Your goal> Reproduce the entries below in full, word for word.

-*-

(* ===== verification/Handlers.v ===== *)
(** The requests of the broker as programs ([SessionBroker::handle], [maintain] and
    [shutdown] of [host-runtime/src/broker.rs]). *)

From S2P Require Import Prelude Errors Crates Outer Records Payloads Reassembly NoiseIO Lease Bootstrap Session Control Adapter RawTransport Threads Broker BrokerOps.

Section Handlers.
Context `{Minicbor} `{Snow} `{Sha2} `{Base64} `{PlatformHost W}.
Context (ios android : PlatformTargetAdapter).

Local Abbreviation BSec := (BSec (W:=W)).
Local Abbreviation BProg := (BProg (W:=W)).

(** A call of the raw transport with a reader and a core. *)
Definition conn_call {E C A} (rd : RawFrameReader) (c : C) (m : M (Conn W C) TransportFailure A)
    : Sec (Broker W) E (TRes A * RawFrameReader * C) := fun s =>
  let '(r, s') := m (mkConn rd c (bio s)) in
  (Ok (r, reader s', core_of s'), set_bio (io s') s).

(** ** Prune *)

Definition prune_lease (current : Z) (l : Lease W) : Lease W :=
  set_references (filter (fun p => retained current l (snd p) = true) (references l)) l.
Definition prune (current : Z) : BSec unit :=
  modify (fun s =>
    set_leases ((fun o : option (Lease W) => prune_lease current <$> o) <$> leases s)
      (set_stale_tokens (filter (fun p => current < snd p) (stale_tokens s)) s)).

-*-

Answer to this task>
(* ===== verification/Handlers.v ===== *)
(** The requests of the broker as programs ([SessionBroker::handle], [maintain] and
    [shutdown] of [host-runtime/src/broker.rs]). *)

From S2P Require Import Prelude Errors Crates Outer Records Payloads Reassembly NoiseIO Lease Bootstrap Session Control Adapter RawTransport Threads Broker BrokerOps.

Section Handlers.
Context `{Minicbor} `{Snow} `{Sha2} `{Base64} `{PlatformHost W}.
Context (ios android : PlatformTargetAdapter).

Local Abbreviation BSec := (BSec (W:=W)).
Local Abbreviation BProg := (BProg (W:=W)).

(** A call of the raw transport with a reader and a core. *)
Definition conn_call {E C A} (rd : RawFrameReader) (c : C) (m : M (Conn W C) TransportFailure A)
    : Sec (Broker W) E (TRes A * RawFrameReader * C) := fun s =>
  let '(r, s') := m (mkConn rd c (bio s)) in
  (Ok (r, reader s', core_of s'), set_bio (io s') s).

(** ** Prune *)

Definition prune_lease (current : Z) (l : Lease W) : Lease W :=
  set_references (filter (fun p => retained current l (snd p) = true) (references l)) l.
Definition prune (current : Z) : BSec unit :=
  modify (fun s =>
    set_leases ((fun o : option (Lease W) => prune_lease current <$> o) <$> leases s)
      (set_stale_tokens (filter (fun p => current < snd p) (stale_tokens s)) s)).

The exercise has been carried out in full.